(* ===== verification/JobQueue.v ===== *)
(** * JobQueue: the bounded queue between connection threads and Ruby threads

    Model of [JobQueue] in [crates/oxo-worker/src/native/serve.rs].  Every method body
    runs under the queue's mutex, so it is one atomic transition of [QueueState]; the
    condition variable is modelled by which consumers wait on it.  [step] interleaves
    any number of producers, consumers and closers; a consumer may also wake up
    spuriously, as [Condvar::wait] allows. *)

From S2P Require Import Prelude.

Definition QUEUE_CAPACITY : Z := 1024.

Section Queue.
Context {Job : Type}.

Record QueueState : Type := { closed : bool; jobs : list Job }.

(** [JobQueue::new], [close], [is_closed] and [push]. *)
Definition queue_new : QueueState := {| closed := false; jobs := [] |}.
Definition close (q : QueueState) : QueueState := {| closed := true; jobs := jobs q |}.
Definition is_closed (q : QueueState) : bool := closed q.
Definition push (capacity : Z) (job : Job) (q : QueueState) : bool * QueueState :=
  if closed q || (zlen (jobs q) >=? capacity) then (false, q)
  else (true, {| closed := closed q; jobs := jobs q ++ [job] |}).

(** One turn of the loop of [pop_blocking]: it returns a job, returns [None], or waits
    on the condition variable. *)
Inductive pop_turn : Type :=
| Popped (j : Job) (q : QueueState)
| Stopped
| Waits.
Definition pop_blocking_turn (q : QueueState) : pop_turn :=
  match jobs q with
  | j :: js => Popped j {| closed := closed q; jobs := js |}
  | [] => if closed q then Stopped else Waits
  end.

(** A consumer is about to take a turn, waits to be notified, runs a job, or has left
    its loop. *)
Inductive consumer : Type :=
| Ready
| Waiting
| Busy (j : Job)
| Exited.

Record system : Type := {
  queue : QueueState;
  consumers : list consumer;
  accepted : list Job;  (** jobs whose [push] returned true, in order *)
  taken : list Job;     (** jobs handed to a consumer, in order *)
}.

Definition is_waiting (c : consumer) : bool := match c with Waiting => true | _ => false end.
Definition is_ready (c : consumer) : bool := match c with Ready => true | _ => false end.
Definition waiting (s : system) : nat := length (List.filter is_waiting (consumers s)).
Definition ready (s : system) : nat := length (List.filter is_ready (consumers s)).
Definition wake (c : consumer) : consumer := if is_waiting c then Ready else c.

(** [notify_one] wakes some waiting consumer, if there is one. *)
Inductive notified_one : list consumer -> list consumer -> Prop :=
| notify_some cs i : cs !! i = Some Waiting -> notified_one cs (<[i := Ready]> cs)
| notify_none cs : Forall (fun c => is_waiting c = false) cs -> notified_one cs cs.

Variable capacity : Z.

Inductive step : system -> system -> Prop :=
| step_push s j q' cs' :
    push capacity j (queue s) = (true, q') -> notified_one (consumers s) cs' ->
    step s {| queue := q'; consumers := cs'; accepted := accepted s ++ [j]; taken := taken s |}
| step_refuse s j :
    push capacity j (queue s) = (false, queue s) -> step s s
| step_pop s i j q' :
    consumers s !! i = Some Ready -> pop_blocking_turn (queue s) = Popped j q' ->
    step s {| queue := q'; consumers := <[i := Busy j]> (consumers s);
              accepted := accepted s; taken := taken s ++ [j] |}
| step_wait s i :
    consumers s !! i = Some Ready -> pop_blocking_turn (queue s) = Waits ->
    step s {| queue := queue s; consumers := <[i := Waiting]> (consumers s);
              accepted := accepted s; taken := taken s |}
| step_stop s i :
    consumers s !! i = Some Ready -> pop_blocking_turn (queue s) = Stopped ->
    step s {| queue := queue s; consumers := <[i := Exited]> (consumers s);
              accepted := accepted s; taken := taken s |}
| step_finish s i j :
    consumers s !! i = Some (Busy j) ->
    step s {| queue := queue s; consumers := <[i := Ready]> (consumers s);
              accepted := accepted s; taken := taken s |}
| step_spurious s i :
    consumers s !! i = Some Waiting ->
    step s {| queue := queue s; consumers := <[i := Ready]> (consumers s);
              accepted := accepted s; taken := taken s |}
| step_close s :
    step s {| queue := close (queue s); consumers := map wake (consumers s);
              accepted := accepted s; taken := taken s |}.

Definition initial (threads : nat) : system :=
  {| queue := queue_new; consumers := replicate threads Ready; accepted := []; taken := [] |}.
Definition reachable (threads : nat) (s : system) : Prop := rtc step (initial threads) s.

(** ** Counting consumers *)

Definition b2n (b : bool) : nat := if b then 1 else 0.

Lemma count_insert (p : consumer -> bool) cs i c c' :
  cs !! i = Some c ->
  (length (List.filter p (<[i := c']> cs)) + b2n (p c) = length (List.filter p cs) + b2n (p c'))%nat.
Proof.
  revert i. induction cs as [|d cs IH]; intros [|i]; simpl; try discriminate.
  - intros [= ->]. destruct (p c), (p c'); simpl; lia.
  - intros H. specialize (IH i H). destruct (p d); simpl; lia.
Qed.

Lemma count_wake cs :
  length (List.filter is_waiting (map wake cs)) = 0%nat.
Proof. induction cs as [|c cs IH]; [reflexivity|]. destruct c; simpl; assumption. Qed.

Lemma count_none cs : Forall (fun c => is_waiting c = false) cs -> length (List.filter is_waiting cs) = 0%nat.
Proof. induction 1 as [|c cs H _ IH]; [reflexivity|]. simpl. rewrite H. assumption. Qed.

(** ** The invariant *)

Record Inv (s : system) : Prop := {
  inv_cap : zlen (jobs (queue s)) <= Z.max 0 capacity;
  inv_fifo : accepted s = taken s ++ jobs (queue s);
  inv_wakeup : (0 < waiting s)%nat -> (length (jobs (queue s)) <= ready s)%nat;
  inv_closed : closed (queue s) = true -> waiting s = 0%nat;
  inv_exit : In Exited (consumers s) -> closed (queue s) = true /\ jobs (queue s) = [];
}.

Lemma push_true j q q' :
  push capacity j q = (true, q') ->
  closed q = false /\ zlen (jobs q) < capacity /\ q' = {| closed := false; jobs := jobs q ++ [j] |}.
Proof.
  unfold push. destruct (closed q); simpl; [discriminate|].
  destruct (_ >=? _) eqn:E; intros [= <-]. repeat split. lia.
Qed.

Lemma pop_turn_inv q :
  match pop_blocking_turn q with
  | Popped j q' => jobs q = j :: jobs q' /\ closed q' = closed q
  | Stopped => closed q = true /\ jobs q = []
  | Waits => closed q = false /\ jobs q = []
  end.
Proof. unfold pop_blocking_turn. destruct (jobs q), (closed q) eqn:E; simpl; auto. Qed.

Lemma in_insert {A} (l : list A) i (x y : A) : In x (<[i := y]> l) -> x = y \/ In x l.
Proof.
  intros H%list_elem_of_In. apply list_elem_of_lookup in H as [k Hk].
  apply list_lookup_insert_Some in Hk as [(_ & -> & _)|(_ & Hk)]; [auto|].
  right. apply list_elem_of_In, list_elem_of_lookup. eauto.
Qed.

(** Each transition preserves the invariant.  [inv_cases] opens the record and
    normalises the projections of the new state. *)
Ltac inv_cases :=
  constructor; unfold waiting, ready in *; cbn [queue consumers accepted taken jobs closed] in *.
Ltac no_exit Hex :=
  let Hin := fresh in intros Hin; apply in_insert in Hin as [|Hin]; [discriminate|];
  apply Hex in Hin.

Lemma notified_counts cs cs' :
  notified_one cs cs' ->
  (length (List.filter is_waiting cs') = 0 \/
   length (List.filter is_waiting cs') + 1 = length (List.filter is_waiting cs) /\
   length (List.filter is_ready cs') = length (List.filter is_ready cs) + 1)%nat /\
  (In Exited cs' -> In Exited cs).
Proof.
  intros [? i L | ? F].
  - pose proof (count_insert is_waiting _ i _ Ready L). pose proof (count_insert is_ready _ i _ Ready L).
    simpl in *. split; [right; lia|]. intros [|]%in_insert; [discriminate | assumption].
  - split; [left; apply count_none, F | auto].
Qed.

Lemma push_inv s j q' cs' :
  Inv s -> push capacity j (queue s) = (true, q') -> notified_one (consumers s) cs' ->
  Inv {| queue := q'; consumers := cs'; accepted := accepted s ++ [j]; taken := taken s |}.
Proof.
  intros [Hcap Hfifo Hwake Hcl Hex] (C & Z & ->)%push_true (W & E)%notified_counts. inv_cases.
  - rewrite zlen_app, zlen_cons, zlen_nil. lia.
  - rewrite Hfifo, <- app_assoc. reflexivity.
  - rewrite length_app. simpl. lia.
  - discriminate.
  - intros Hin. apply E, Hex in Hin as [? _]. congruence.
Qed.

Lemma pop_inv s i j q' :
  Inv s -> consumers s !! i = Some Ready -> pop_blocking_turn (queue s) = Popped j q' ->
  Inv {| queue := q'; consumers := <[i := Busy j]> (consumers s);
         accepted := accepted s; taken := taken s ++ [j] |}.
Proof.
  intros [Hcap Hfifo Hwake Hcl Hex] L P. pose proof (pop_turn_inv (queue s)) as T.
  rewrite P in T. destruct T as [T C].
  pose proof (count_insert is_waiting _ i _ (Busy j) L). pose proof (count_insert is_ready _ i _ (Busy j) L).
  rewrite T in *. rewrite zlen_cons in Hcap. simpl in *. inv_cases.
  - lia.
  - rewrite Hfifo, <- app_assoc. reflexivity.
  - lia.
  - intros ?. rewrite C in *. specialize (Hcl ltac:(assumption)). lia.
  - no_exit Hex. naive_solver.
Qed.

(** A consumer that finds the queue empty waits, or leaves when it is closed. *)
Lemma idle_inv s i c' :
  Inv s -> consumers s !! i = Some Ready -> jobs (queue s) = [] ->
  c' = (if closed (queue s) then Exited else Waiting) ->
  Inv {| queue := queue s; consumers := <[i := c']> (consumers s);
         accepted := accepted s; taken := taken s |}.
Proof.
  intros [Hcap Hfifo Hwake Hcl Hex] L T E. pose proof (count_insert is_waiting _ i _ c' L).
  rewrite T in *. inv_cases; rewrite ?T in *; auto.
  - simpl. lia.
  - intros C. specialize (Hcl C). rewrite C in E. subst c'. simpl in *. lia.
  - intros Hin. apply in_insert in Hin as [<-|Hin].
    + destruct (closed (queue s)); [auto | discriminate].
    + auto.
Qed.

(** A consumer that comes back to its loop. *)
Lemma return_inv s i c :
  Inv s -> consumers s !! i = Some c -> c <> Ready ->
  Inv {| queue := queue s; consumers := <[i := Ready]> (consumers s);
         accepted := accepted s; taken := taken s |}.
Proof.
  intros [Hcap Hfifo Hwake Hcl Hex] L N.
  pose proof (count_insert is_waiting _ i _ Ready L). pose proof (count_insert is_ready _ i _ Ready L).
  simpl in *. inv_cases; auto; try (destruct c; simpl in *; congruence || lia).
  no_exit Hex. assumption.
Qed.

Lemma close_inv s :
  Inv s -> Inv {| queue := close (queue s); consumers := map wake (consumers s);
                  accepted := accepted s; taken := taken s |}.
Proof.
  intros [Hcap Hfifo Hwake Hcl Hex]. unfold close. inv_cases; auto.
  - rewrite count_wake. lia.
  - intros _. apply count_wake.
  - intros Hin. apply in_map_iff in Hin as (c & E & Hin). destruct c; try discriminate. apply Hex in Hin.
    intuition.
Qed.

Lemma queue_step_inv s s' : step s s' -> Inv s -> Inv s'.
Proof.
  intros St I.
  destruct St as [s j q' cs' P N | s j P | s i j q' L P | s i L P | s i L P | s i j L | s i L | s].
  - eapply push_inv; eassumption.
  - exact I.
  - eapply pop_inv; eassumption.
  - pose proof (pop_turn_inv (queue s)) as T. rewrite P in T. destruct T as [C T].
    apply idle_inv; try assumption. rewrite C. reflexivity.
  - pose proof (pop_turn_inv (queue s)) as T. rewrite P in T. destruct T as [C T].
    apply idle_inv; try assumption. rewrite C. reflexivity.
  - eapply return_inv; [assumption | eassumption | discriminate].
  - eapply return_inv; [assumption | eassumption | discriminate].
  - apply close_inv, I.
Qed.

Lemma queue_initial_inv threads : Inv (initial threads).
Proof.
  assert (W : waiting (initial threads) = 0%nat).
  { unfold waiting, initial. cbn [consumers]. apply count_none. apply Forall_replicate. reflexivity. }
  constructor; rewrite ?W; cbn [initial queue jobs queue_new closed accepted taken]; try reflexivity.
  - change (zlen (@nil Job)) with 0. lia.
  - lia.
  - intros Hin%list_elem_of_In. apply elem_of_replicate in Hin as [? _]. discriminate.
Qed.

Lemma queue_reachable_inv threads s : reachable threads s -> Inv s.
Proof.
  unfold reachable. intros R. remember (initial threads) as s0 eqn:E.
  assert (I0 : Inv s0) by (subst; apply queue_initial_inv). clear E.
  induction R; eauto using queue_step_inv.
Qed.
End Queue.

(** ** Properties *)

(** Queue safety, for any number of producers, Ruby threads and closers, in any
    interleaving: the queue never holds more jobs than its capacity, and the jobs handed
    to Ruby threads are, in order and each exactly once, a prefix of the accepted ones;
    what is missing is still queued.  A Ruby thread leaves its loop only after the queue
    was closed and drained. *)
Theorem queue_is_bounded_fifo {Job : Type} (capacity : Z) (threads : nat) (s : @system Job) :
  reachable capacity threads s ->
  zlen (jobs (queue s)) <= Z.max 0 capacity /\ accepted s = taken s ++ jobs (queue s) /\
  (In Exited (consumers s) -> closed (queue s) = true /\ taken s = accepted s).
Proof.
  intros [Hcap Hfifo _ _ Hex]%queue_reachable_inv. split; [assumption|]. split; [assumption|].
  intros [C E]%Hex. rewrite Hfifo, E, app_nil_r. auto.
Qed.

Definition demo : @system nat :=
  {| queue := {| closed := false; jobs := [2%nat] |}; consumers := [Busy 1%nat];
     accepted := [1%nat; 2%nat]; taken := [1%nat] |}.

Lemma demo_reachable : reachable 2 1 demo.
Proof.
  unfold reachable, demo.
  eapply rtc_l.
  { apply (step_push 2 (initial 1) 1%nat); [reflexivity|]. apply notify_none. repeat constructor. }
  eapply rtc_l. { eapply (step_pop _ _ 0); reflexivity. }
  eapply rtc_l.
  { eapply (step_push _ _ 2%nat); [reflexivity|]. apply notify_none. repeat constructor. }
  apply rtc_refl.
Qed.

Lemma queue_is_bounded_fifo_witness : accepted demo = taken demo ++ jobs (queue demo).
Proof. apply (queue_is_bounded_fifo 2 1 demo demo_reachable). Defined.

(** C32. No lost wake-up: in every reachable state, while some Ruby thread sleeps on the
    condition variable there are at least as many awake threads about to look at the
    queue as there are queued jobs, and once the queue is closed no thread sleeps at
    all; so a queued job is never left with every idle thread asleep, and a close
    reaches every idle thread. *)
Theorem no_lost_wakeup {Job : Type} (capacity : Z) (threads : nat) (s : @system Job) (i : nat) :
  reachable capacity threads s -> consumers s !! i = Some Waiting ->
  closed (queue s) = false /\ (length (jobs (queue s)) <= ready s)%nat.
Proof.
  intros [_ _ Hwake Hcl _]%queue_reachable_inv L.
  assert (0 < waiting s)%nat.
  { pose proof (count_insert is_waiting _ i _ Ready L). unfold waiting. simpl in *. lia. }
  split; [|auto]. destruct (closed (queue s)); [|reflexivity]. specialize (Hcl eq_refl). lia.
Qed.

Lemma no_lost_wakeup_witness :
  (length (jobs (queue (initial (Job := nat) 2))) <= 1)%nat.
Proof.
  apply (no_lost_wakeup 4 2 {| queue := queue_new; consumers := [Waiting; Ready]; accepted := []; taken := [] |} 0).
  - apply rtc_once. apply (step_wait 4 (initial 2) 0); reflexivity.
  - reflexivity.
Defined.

§ **WORK REQUEST**
Show each line in the data where the string "subst" appears.

§ **RESPONSE TO THE EXERCISE**
  - intros C. specialize (Hcl C). rewrite C in E. subst c'. simpl in *. lia.
  assert (I0 : Inv s0) by (subst; apply queue_initial_inv). clear E.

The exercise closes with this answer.